The Better Care Reconciliation Act is facing a weeklong delay, and that may not be a good thing.
A planned vote on the Senate healthcare bill has been delayed at least a week by Majority Leader Mitch McConnell after Sen. John McCain underwent surgery Saturday and told leaders he would remain in Arizona for the week to recuperate.
Two GOP lawmakers — Sens. Rand Paul of Kentucky and Susan Collins of Maine — have already publicly said they will not support the bill, named the Better Care Reconciliation Act.
Paul and Collins' opposition combined with McCain's absence leaves McConnell short of the 50 votes needed to pass the bill.
With experts saying McCain's recovery time could stretch longer than one week, it's unclear when the BCRA will make it to the Senate floor — if at all.
Whether the delay will be a good or a bad thing for the bill is debatable.
On the one hand, it gives opponents of the BCRA more time to pressure moderate senators over the bill's Medicaid cuts and projected coverage losses. Given the razor's edge the bill sits on, it could be derailed if a flood of negative polls or analysis over the next week sways even a single senator.
Collins, a moderate, told ABC News' "This Week" on Sunday that "eight to 10" Republican members had "deep concerns" about the bill.
No one wants to be the deciding vote to kill a bill, but if one member does publicly become the deciding vote, others may follow.
Among the complicating factors is Sen. Ron Johnson of Wisconsin. Johnson originally came out against the BCRA for not being conservative enough, but he said he was on board after the release of an updated version. Over the weekend, however, Johnson told the Green Bay Press-Gazette in Wisconsin that he was back to being undecided on the bill because of reports that McConnell told moderate Senate members that the bill's deep cuts to Medicaid would never take effect.

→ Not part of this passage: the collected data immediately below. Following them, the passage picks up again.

(** * Schema path resolution and attribute validation

    A shallow embedding of the data source schema of the plugin framework
    (datasource/schema: [Schema], [NestedAttributeObject]) and of the
    attribute validation of its server (fwserver: [AttributeValidate],
    [AttributeValidateNestedAttributes]).

    Go maps are [gmap]s with string keys.  Interfaces are records of what
    their methods return; a type assertion [x.(I)] is an [option] field that
    is [Some] exactly when the dynamic type implements [I].  The response
    that the validation functions mutate through a pointer is passed as
    explicit state. *)

From Stdlib Require Import ZArith.
From stdpp Require Import gmap strings list fin_maps fin_map_dom.

#[local] Set Warnings "-register-all".
#[local] Open Scope string_scope.

(** ** Attribute types *)

(** Modelled from the spec: the implementations of [attr.Type] (package
    types) are not among the sources.  The variants are those of the data
    model: four scalars, three collections of an element type and the object
    with named fields.  [attr.Type] is a Go interface, so a slot of that type
    may also hold nil: [NilType] is that nil interface value. *)
Inductive AttrType : Type :=
| NilType
| BoolType
| StringType
| Int64Type
| Float64Type
| ListType (ElemType : AttrType)
| SetType (ElemType : AttrType)
| MapType (ElemType : AttrType)
| ObjectType (AttrTypes : gmap string AttrType).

Another big issue for undecided lawmakers is the release of the Congressional Budget Office's score for the updated BCRA. The original score, which estimated that 22 million more Americans would be without health insurance in 2026 under the BCRA than under the current system, was a key point of contention for centrist Republicans who opposed the first iteration of the healthcare bill.
The new score was originally set to be released Monday, but, given the delay for the vote, it will also be pushed back. It's unclear when it will be released, but reports suggest it could be as late as next week.
But amid the uncertainty, no senator has come out as the key third "no" vote that would doom the bill, and, according to Jonathan Swan of the news website Axios, the White House and McConnell view each day without another public defector as a "victory."
It also gives more time for McConnell, who is known as an adept dealmaker, to work with individual senators to address their issues or create amendments to placate their particular concerns. Already, the bill includes multiple carveouts for certain states or issues particular senators care about.